Stored data entries:

-- -- --

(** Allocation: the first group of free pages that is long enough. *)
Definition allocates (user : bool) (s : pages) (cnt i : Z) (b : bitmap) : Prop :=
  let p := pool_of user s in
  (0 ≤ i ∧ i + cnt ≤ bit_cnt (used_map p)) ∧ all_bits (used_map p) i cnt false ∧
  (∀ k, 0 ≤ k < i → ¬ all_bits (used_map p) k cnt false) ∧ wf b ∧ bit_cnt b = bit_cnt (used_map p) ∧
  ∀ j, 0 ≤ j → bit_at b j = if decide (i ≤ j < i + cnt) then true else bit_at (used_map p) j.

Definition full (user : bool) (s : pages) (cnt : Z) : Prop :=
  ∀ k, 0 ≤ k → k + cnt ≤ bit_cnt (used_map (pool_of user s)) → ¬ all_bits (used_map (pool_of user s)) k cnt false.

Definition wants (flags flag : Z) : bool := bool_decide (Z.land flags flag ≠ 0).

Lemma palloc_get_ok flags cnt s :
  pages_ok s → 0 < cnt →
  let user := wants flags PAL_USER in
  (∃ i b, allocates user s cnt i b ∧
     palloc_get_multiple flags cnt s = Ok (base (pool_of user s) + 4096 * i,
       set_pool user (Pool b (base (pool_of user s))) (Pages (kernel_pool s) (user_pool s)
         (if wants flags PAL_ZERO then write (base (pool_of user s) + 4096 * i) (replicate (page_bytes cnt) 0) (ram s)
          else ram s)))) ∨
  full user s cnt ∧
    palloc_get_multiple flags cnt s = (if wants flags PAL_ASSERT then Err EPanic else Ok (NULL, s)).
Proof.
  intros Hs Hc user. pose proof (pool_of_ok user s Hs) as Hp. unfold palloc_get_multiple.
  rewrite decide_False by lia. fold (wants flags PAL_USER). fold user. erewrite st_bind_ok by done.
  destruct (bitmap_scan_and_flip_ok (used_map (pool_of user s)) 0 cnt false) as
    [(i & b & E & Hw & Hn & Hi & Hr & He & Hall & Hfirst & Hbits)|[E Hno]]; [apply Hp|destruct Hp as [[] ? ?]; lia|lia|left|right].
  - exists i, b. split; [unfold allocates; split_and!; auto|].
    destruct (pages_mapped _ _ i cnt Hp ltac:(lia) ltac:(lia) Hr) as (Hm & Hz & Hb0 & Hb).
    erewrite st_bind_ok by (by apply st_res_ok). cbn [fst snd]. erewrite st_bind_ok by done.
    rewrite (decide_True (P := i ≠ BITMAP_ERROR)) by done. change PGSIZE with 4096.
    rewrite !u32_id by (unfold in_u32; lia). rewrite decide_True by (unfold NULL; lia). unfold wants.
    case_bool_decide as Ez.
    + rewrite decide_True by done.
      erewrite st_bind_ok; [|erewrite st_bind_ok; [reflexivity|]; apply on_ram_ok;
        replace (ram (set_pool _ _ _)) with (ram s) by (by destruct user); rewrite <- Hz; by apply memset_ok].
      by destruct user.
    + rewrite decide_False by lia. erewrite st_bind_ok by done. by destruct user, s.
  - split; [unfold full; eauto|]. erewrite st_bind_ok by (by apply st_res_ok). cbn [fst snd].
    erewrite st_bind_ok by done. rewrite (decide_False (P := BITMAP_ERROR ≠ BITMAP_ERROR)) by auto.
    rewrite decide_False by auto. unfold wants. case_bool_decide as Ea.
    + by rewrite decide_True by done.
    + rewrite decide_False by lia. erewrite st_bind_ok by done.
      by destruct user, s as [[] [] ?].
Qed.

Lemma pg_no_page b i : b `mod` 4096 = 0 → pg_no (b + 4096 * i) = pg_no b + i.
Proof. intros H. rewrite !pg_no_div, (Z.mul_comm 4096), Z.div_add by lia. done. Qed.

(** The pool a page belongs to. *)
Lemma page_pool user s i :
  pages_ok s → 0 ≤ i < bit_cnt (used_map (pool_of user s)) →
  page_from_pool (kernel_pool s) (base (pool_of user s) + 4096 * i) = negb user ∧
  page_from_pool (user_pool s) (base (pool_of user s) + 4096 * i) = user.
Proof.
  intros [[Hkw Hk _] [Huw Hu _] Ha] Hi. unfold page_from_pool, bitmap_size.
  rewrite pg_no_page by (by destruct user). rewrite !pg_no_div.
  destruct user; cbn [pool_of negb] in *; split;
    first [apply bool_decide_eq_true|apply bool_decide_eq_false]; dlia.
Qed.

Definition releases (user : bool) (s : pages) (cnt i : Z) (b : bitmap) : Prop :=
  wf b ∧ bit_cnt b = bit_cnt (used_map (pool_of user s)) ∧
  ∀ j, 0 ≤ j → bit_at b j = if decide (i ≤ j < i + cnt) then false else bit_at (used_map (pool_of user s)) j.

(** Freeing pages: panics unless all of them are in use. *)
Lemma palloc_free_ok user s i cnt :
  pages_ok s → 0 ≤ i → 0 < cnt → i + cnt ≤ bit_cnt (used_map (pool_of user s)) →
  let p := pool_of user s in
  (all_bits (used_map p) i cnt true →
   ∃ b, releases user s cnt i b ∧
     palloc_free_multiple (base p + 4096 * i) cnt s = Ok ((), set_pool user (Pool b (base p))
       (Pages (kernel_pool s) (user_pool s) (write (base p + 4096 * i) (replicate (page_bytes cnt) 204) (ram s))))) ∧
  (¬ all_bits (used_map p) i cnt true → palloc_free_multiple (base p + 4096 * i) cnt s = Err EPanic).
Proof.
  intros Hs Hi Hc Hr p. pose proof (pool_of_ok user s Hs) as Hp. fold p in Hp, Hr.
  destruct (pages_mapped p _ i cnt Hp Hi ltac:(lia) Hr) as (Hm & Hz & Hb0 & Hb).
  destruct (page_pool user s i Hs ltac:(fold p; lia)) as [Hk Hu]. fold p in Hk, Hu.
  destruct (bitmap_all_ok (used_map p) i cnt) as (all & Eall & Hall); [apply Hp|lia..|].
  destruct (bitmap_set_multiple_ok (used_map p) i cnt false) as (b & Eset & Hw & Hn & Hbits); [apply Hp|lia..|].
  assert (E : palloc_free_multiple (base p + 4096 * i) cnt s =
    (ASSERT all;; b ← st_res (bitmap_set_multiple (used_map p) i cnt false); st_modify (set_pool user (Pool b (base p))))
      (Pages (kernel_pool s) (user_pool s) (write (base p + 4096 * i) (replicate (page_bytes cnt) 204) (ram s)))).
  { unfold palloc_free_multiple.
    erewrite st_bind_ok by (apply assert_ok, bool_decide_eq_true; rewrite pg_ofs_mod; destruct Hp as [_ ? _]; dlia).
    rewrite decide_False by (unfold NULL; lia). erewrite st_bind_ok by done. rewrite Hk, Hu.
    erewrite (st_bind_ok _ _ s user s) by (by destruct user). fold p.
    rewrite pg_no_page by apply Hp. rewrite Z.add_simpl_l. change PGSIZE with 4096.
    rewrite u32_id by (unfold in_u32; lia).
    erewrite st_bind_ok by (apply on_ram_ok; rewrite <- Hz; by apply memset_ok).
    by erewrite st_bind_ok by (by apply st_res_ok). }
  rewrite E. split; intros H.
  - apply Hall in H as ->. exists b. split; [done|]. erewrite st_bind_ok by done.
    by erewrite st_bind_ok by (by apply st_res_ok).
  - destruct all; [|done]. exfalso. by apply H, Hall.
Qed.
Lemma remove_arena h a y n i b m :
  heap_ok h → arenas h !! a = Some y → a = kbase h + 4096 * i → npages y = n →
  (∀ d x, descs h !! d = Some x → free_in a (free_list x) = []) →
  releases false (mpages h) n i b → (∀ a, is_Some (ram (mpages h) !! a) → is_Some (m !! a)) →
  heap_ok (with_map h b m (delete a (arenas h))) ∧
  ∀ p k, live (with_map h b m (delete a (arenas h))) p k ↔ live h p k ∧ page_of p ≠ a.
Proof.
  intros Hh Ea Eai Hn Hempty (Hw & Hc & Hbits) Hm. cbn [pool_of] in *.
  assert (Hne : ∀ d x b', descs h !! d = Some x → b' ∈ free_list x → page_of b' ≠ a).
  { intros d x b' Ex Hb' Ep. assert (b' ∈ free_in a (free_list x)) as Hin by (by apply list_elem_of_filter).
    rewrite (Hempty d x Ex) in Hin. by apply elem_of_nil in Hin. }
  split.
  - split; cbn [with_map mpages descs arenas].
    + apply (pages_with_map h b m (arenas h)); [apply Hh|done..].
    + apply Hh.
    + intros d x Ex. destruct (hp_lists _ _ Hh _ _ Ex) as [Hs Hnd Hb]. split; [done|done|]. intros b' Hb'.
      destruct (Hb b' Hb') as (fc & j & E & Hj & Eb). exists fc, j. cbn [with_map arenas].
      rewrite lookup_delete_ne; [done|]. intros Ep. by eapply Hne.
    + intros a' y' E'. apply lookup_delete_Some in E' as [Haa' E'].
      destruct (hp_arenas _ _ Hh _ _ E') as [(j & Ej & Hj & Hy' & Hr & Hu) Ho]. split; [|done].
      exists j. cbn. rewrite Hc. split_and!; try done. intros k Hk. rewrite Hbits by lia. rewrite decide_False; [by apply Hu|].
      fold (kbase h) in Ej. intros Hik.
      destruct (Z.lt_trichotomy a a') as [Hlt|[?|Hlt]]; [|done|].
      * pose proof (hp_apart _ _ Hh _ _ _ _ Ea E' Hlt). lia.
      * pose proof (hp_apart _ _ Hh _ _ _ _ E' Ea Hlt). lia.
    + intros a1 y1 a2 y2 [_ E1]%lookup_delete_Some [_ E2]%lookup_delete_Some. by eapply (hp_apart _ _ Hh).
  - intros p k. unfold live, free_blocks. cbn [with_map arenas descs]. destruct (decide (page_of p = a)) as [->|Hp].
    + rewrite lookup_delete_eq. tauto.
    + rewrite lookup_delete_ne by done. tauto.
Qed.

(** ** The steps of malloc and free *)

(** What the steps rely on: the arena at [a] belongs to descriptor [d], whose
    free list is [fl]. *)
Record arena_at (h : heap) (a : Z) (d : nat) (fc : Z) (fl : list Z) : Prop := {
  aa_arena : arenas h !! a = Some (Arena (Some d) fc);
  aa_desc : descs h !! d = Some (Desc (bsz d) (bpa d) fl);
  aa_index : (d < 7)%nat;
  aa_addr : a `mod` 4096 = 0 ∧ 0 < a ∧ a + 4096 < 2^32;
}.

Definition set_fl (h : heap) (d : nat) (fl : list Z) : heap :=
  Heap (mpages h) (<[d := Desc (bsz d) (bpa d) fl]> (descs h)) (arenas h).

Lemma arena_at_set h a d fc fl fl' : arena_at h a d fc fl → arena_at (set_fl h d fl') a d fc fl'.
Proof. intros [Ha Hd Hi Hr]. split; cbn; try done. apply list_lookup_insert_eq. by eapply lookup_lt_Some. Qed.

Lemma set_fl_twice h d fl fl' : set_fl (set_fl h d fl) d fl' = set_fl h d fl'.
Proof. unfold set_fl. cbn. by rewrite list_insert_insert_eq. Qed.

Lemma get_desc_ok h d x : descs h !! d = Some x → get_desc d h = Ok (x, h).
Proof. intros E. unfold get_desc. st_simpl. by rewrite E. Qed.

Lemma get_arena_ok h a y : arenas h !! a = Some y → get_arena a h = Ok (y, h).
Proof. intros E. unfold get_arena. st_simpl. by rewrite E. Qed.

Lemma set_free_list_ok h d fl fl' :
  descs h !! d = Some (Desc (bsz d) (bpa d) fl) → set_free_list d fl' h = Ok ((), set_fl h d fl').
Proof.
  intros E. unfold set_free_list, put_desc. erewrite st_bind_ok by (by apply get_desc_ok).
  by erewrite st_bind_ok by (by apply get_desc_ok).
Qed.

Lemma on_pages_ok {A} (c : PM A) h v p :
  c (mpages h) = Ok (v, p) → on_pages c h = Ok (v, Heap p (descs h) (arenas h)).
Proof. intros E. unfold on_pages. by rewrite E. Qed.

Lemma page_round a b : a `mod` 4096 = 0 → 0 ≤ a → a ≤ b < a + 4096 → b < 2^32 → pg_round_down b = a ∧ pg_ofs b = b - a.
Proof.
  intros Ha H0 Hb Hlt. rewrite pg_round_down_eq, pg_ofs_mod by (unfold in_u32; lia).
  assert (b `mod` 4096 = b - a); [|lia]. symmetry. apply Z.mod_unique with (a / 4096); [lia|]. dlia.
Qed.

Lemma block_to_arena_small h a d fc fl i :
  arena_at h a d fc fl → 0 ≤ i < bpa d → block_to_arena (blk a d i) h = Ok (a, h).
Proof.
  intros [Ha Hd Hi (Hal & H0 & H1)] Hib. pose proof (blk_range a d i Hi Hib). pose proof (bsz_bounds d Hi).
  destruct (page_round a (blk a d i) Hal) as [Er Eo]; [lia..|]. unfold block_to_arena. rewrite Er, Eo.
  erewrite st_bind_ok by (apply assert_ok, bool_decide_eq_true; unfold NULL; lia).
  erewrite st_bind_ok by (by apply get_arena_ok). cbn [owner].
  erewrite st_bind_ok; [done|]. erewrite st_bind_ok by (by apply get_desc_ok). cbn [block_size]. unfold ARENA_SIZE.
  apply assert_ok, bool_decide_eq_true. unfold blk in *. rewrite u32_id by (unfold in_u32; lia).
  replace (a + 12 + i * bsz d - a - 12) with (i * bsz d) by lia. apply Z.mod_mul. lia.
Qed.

-- -- --

- Work item
With the line that has "destruct user, s." as the first and the line that has "user s)) j." as the last, repeat exactly that run of lines above and no more.

- Task answer
    + rewrite decide_False by lia. erewrite st_bind_ok by done. by destruct user, s.
  - split; [unfold full; eauto|]. erewrite st_bind_ok by (by apply st_res_ok). cbn [fst snd].
    erewrite st_bind_ok by done. rewrite (decide_False (P := BITMAP_ERROR ≠ BITMAP_ERROR)) by auto.
    rewrite decide_False by auto. unfold wants. case_bool_decide as Ea.
    + by rewrite decide_True by done.
    + rewrite decide_False by lia. erewrite st_bind_ok by done.
      by destruct user, s as [[] [] ?].
Qed.

Lemma pg_no_page b i : b `mod` 4096 = 0 → pg_no (b + 4096 * i) = pg_no b + i.
Proof. intros H. rewrite !pg_no_div, (Z.mul_comm 4096), Z.div_add by lia. done. Qed.

(** The pool a page belongs to. *)
Lemma page_pool user s i :
  pages_ok s → 0 ≤ i < bit_cnt (used_map (pool_of user s)) →
  page_from_pool (kernel_pool s) (base (pool_of user s) + 4096 * i) = negb user ∧
  page_from_pool (user_pool s) (base (pool_of user s) + 4096 * i) = user.
Proof.
  intros [[Hkw Hk _] [Huw Hu _] Ha] Hi. unfold page_from_pool, bitmap_size.
  rewrite pg_no_page by (by destruct user). rewrite !pg_no_div.
  destruct user; cbn [pool_of negb] in *; split;
    first [apply bool_decide_eq_true|apply bool_decide_eq_false]; dlia.
Qed.

Definition releases (user : bool) (s : pages) (cnt i : Z) (b : bitmap) : Prop :=
  wf b ∧ bit_cnt b = bit_cnt (used_map (pool_of user s)) ∧
  ∀ j, 0 ≤ j → bit_at b j = if decide (i ≤ j < i + cnt) then false else bit_at (used_map (pool_of user s)) j.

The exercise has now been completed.